◆ WHAT TO DO:
Each line from the one containing "then form w" onward, through the end of the entries, is to be transcribed exactly; nothing else is to be included.

◆ Stored records:
= = = =

(* ===== verification/FpuProgram.v ===== *)
(** * Floating-point core program ([sim/tools/fpu_core_program.py])

    The generator of the program that exercises the FPU attached to the core: the
    emission of code, data and expected words, the directed sections, the random
    enabled-exception cases, the latency section, and the images it writes. The
    module's globals, which the [use_] functions rebind, are a class. The methods the
    602 program overrides are a class of their own, so that the sections it shares
    with this program are written once. *)
From stdpp Require Import sorting.
From S2P Require Import Prelude PyRandom FpReference FpPpc FpStatus FpCases.

Module fpu_core_program.
Import enabled_vectors production_vectors.

(** ** Constants *)
Definition PROT_LO : Z := 0x7F000.
Definition PROT_HI : Z := 0x7FFFC.
Definition CHANGED_LO : Z := 0x7E000.
Definition CHANGED_HI : Z := 0x7EFFC.
Definition TEA_LO : Z := 0x7D000.
Definition TEA_HI : Z := 0x7DFFC.
Definition CHIP_BASE : Z := 0xfff00000.
Definition CHIP_IMAGE_BYTES : Z := 0x10000.
Definition MSR_FP : Z := 0x2000.
Definition MSR_IP : Z := 0x40.
Definition FE0 : Z := 0x800.
Definition FE1 : Z := 0x100.
Definition SRR1_ILLEGAL : Z := 0x00080000.
Definition SRR1_FP : Z := 0x00100000.
Definition SRR1_NEXT : Z := 0x00010000.
Definition NOP : Z := Z.shiftl 24 26.
Definition VECTORS : list Z := [0x200; 0x300; 0x600; 0x700; 0x800; 0x1200].
Definition MSR_ME : Z := 0x1000.
Definition MSR_DR : Z := 0x10.
Definition SRR1_TEA : Z := 0x00040000.
Definition ONE : Z := 0x3ff0000000000000.
Definition TWO : Z := 0x4000000000000000.
Definition HALF : Z := 0x3fe0000000000000.
Definition QNAN : Z := 0x7ff8000000001234.
Definition SNAN : Z := 0x7ff0000000000042.
Definition PINF : Z := 0x7ff0000000000000.
Definition NINF : Z := 0xfff0000000000000.
Definition NZERO : Z := Z.shiftl 1 63.
Definition EXCEPTION_BITS : list Z := map (fun b => 31 - b) [3; 4; 5; 6; 7; 8; 9; 10; 11; 12; 21; 22; 23].
Definition VX_BITS : list Z := map (fun b => 31 - b) [7; 8; 9; 10; 11; 12; 21; 22; 23].
(** name, latency, initiation interval *)
Definition TABLE_6_5 : dict (Z * Z) :=
  [("fadd", (3, 1)); ("fadds", (3, 1)); ("fmul", (4, 2)); ("fmuls", (3, 1)); ("fmadd", (4, 2)); ("fmadds", (3, 1));
   ("fdiv", (33, 33)); ("fdivs", (18, 18)); ("fres", (18, 18)); ("frsqrte", (3, 1)); ("fsel", (3, 1)); ("fmr", (3, 1));
   ("fcmpu", (3, 1)); ("frsp", (3, 1)); ("fctiw", (3, 1)); ("mffs", (3, 3)); ("mtfsf", (3, 3)); ("mtfsfi", (3, 3));
   ("mcrfs", (3, 3))]%string.
Definition LOADS_BEHIND_STORES : Z := 4.
Definition SYNC : Z := Z.lor (Z.shiftl 31 26) (Z.shiftl 598 1).

(** [d.update(e)] *)
Fixpoint dict_set {V} (d : dict V) (k : string) (v : V) : dict V :=
  match d with
  | [] => [(k, v)]
  | (k', v') :: d' => if String.eqb k k' then (k', v) :: d' else (k', v') :: dict_set d' k v
  end.
Definition update {V} (d e : dict V) : dict V := fold_left (fun d kv => dict_set d (fst kv) (snd kv)) e d.
(** [d[k]] *)
Definition key {V} (d : dict V) (k : string) : result V :=
  match dict_get d k with Some v => Ok v | None => Raise KeyError end.
(** Entry: SRR1 is the low half of the MSR with the cause, the MSR keeps ILE, IP and,
    but for a machine check, ME. *)
Definition trap (vector return_ cause : Z) (c : cpu) : cpu :=
  let saved := set_sp SRR1 (Z.lor (field (msr c) 0 16) cause) (set_sp SRR0 return_ c) in
  let kept := if vector =? 0x200 then 0x10040 else 0x11040 in
  count 0 1 (set_mode (Z.land (msr c) kept) (Z.lor (if IP c then 0xfff00000 else 0) vector) saved).
Definition data_trap (vector ea dsisr : Z) (c : cpu) : cpu :=
  trap vector (pc c) 0 (set_sp DSISR dsisr (set_sp DAR ea c)).
(** A TLB miss: CR0, the way and the store bit in SRR1, and the shadow GPRs. *)
Definition miss (t : part) (store : bool) (ea : Z) (c : cpu) : cpu :=
  let cause := Z.shiftl (field (cr c) 28 4) 28 + (if miss_way t then 0x20000 else 0) + (if store then 0x10000 else 0) in
  let c := trap (if store then 0x1200 else 0x1100) (pc c) cause (set_sp DMISS ea c) in
  set_mode (Z.lor (msr c) 0x20000) (pc c) c.
Definition illegal (c : cpu) : cpu := trap 0x700 (pc c) 0x80000 c.

(** FPSCR[FEX] *)
Definition FEX (c : cpu) : bool := bit (fpscr c) 1.
(** A new MSR that sets FE0 or FE1 from 00 with FEX set takes the FP enabled exception
    before the instruction at [a]. *)
Definition enter_mode (v a : Z) (c : cpu) : cpu :=
  let late := negb (FE_of (msr c)) && FE_of v && FEX c in
  let c := set_mode v a c in
  if late then trap 0x700 (pc c) 0x110000 c else c.
(** An instruction that updated the FPSCR. *)
Definition fp_done (c : cpu) : cpu :=
  if FE_of (msr c) && FEX c then trap 0x700 (pc c) 0x100000 c else next c.

(** DSISR[15:31] of an alignment exception (UM Table 4-13). *)
Definition dsisr_alignment (w : Z) : Z :=
  let opcode := if ibits w 0 5 =? 31
                then ibits w 29 30 * 2 ^ 15 + ibits w 25 25 * 2 ^ 14 + ibits w 21 24 * 2 ^ 10
                else ibits w 5 5 * 2 ^ 14 + ibits w 1 4 * 2 ^ 10 in
  opcode + ibits w 6 10 * 2 ^ 5 + ibits w 11 15.

(** ** Memory *)
Definition read (x : gmap Z Z) (a : Z) : Z := default 0 (x !! a).

(** The outcome of one word of an access. *)
Inductive reply : Type := Done (a : Z) | Fault (f : cpu -> option cpu).
Definition lookup_word (t : part) (store : bool) (ea : Z) (c : cpu) : reply :=
  let physical a :=
    if protected t a then Fault (fun c => Some (data_trap 0x300 ea (if store then 0x0a000000 else 0x08000000) c))
    else if store && DR c && unchanged_page t a then Fault (fun c => Some (miss t store ea c))
    else if bus_error t a then Fault (fun c => if ME c then Some (trap 0x200 (pc c) 0x40000 c) else None)
    else Done a in
  if DR c && negb (identity t) then
    match tlb c !! (ea / 0x1000) with
    | Some rpa => physical (rpa / 0x1000 * 0x1000 + ea mod 0x1000)
    | None => Fault (fun c => Some (miss t store ea c))
    end
  else physical ea.

(** The words of an access, in order; a store keeps the words written before a fault. *)
Fixpoint load_words (t : part) (eas : list Z) (v : Z) (put : Z -> cpu -> cpu) (c : cpu) : option cpu :=
  match eas with
  | [] => Some (next (put v c))
  | ea :: eas' => match lookup_word t false ea c with
                  | Done a => load_words t eas' (v * 2 ^ 32 + read (mem c) a) put c
                  | Fault f => f c
                  end
  end.
Fixpoint store_words (t : part) (eas : list Z) (v : Z) (also : cpu -> cpu) (c : cpu) : option cpu :=
  match eas with
  | [] => Some (next (also c))
  | ea :: eas' => match lookup_word t true ea c with
                  | Done a => store_words t eas' v also
                                (set_mem (<[a := word (Z.shiftr v (32 * Z.of_nat (length eas')))]> (mem c)) c)
                  | Fault f => f c
                  end
  end.
Definition words_at (ea n : Z) : list Z := if n =? 8 then [ea; word (ea + 4)] else [ea].

(** An access of words at a word-aligned address; [fp]: one of the FPU's. *)
Definition access (fp : bool) (w ea : Z) (go : Z -> cpu -> option cpu) (c : cpu) : option cpu :=
  let ea := word ea in
  if fp && negb (FP c) then Some (trap 0x800 (pc c) 0 c)
  else if negb (ea mod 4 =? 0) then Some (data_trap 0x600 ea (dsisr_alignment w) c)
  else go ea c.
Definition load (t : part) (fp : bool) (w ea n : Z) (put : Z -> cpu -> cpu) : cpu -> option cpu :=
  access fp w ea (fun ea => load_words t (words_at ea n) 0 put).
Definition store (t : part) (fp : bool) (w ea n v : Z) (also : cpu -> cpu) : cpu -> option cpu :=
  access fp w ea (fun ea => store_words t (words_at ea n) v also).
(** A byte never faults for alignment. *)
Definition load_byte (t : part) (ea : Z) (put : Z -> cpu -> cpu) (c : cpu) : option cpu :=
  let ea := word ea in
  load_words t [ea / 4 * 4] 0 (fun v => put (field v (8 * (3 - ea mod 4)) 8)) c.

(** ** The status word *)
Definition to_double (v : Z) : Z := bits (calc_convert (decode v B32) 0 B32 B64).
Definition to_single (v : Z) : Z := bits (calc_convert (decode v B64) 0 B64 B32).

Definition VX_CAUSES : list Z := [7; 8; 9; 10; 11; 12; 21; 22; 23].
Definition EXCEPTIONS : list Z := [3; 4; 5; 6] ++ VX_CAUSES.
Definition is_exception (b : Z) : bool := existsb (Z.eqb b) EXCEPTIONS.
(** VX is the OR of the invalid causes, FEX of the enabled exceptions. *)
Definition summed (f : Z -> bool) : Z :=
  let vx := existsb f VX_CAUSES in
  let fex := (vx && f 24) || (f 3 && f 25) || (f 4 && f 26) || (f 5 && f 27) || (f 6 && f 28) in
  word_of (fun b => if b =? 1 then fex else if b =? 2 then vx else f b).
(** FX also records an exception bit that changed from zero to one. *)
Definition recorded (old : Z) (f : Z -> bool) : Z :=
  let fresh := existsb (fun b => f b && negb (bit old b)) EXCEPTIONS in
  summed (fun b => if b =? 0 then f 0 || fresh else f b).

Definition raises (o : ppc_reference.out) (b : Z) : bool :=
  if b =? 3 then ppc_reference.ox o else if b =? 4 then ppc_reference.ux o
  else if b =? 5 then ppc_reference.zx o else if b =? 6 then ppc_reference.xx o
  else existsb (fun '(k, v) => (v =? b) && Z.testbit (ppc_reference.o_invalid o) k) (enumerate 0 VX_CAUSES).
(** What an operation leaves: sticky exceptions, FR, FI and FPRF when it defines them,
    FPCC of a compare. *)
Definition after (old : Z) (o : ppc_reference.out) : Z :=
  recorded old (fun b =>
    if in_range 16 20 b && ppc_reference.compare_valid o then Z.testbit (ppc_reference.fpcc o) (19 - b)
    else if in_range 15 20 b && ppc_reference.fprf_valid o then Z.testbit (ppc_reference.fprf o) (19 - b)
    else if (b =? 13) && ppc_reference.frfi_valid o then ppc_reference.fr o
    else if (b =? 14) && ppc_reference.frfi_valid o then ppc_reference.fi o
    else bit old b || raises o b).

(** CR1 is FPSCR[0:3] after a record form. *)
Definition record (w : Z) (c : cpu) : cpu := if ibits w 31 31 =? 1 then set_crf 1 (Z.shiftr (fpscr c) 28) c else c.
Definition update (w : Z) (v : Z) (c : cpu) : cpu := record w (set_fpscr v c).

(** ** Floating-point instructions *)
(** High words the architecture leaves undefined. *)
Definition UNDEFINED : Z := 0xfff8000000000000.

(** Estimates: the operands with a defined result, and correctly rounded ones for the rest. *)
Definition sign_of (v : Z) : Z := Z.shiftr v 63.
Definition signed (s v : Z) : Z := Z.lor (Z.shiftl s 63) v.
Definition nan_estimate (v : Z) (ve : bool) : ppc_reference.out :=
  let inv := if is_snan (d_kind (decode v B64)) then ppc_reference.SNAN else 0 in
  ppc_reference.settled inv false (quiet v B64) (negb (ve && truthy inv)).
Definition estimated (v : Z) : ppc_reference.out :=
  {| ppc_reference.o_result := to_double v; ppc_reference.write_result := true; ppc_reference.o_invalid := 0;
     ppc_reference.ox := false; ppc_reference.ux := false; ppc_reference.zx := false; ppc_reference.xx := false;
     ppc_reference.fr := false; ppc_reference.fi := false; ppc_reference.frfi_valid := false;
     ppc_reference.fprf := ppc_reference.classify v B32; ppc_reference.fprf_valid := true; ppc_reference.fpcc := 0;
     ppc_reference.compare_valid := false; ppc_reference.tiny_before_round := false |}.
Definition fres (v : Z) (ve ze : bool) : ppc_reference.out :=
  let x := decode v B64 in
  if is_nan (d_kind x) then nan_estimate v ve
  else if is_inf (d_kind x) then ppc_reference.settled 0 false (signed (sign_of v) 0) true
  else if is_zero x then ppc_reference.settled 0 true (signed (sign_of v) (infinity B64)) (negb ze)
  else estimated (p_bits (pack_ratio 1 (d_sig x) (- d_exp x) (d_sign x) 0 B32)).
Definition frsqrte (v : Z) (ve ze : bool) : ppc_reference.out :=
  let x := decode v B64 in
  if is_nan (d_kind x) then nan_estimate v ve
  else if is_zero x then ppc_reference.settled 0 true (signed (sign_of v) (infinity B64)) (negb ze)
  else if truthy (d_sign x) then ppc_reference.settled ppc_reference.SQRT false ppc_reference.DEFAULT_NAN (negb ve)
  else if is_inf (d_kind x) then ppc_reference.settled 0 false 0 true
  else let odd := d_exp x mod 2 in
       let root := Z.sqrt (2 ^ 160 / (d_sig x * 2 ^ odd)) in
       estimated (p_bits (pack root (- 80 - (d_exp x - odd) / 2) 0 0 B32)).

(** Deliver a result: the target unless suppressed, the status word, CR1, and the
    exception it enables. *)
Definition deliver (w : Z) (o : ppc_reference.out) (value : Z) (c : cpu) : cpu :=
  let c' := update w (after (fpscr c) o) c in
  fp_done (if ppc_reference.write_result o then set_fr (ibits w 6 10) value c' else c').
Definition controls (single : bool) (c : cpu) : ppc_reference.enables :=
  let f := bit (fpscr c) in
  {| ppc_reference.single := single; ppc_reference.ve := f 24; ppc_reference.oe := f 25; ppc_reference.ue := f 26;
     ppc_reference.ze := f 27; ppc_reference.ni := f 29 |}.
Definition operate (w : Z) (op : string) (single : bool) (c : cpu) : option cpu :=
  match ppc_reference.arithmetic op (fr c (ibits w 11 15)) (fr c (ibits w 16 20)) (fr c (ibits w 21 25))
          (field (fpscr c) 0 2) (controls single c) with
  | Ok o => Some (deliver w o (if str_in op ["fctiw"; "fctiwz"]%string
                               then Z.lor UNDEFINED (ppc_reference.o_result o) else ppc_reference.o_result o) c)
  | Raise _ => None
  end.
Definition compare (w : Z) (op : string) (c : cpu) : option cpu :=
  match ppc_reference.arithmetic op (fr c (ibits w 11 15)) (fr c (ibits w 16 20)) 0 0 (controls false c) with
  | Ok o => Some (fp_done (set_crf (ibits w 6 8) (ppc_reference.fpcc o) (set_fpscr (after (fpscr c) o) c)))
  | Raise _ => None
  end.
Definition move (w : Z) (v : Z) (c : cpu) : option cpu := Some (next (record w (set_fr (ibits w 6 10) v c))).

(** A form: the fields that must be zero, and the instruction. *)
Inductive reserved : Type := FrA | FrB | FrC | FrD.
Definition is_zero_field (w : Z) (x : reserved) : bool :=
  match x with FrA => ibits w 11 15 =? 0 | FrB => ibits w 16 20 =? 0 | FrC => ibits w 21 25 =? 0 | FrD => ibits w 6 10 =? 0 end.
Definition form (w : Z) (zeros : list reserved) (go : cpu -> option cpu) (c : cpu) : option cpu :=
  if negb (forallb (is_zero_field w) zeros) then Some (illegal c)
  else if negb (FP c) then Some (trap 0x800 (pc c) 0 c) else go c.

(** The A-forms both primaries have. *)
Definition a_form (w : Z) (single : bool) : option (cpu -> option cpu) :=
  match ibits w 26 30 with
  | 18 => Some (form w [FrC] (operate w "div" single))
  | 20 => Some (form w [FrC] (operate w "sub" single))
  | 21 => Some (form w [FrC] (operate w "add" single))
  | 25 => Some (form w [FrB] (operate w "mul" single))
  | 28 => Some (form w [] (operate w "msub" single))
  | 29 => Some (form w [] (operate w "madd" single))
  | 30 => Some (form w [] (operate w "nmsub" single))
  | 31 => Some (form w [] (operate w "nmadd" single))
  | _ => None
  end.
Definition single_form (w : Z) (c : cpu) : option cpu :=
  match a_form w true with
  | Some go => go c
  | None =>
      if ibits w 26 30 =? 24
      then form w [FrA; FrC] (fun c => let o := fres (fr c (ibits w 16 20)) (bit (fpscr c) 24) (bit (fpscr c) 27) in
                                       Some (deliver w o (ppc_reference.o_result o) c)) c
      else Some (illegal c)
  end.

= = = =

◆ ANSWER SPACE:
      then form w [FrA; FrC] (fun c => let o := fres (fr c (ibits w 16 20)) (bit (fpscr c) 24) (bit (fpscr c) 27) in
                                       Some (deliver w o (ppc_reference.o_result o) c)) c
      else Some (illegal c)
  end.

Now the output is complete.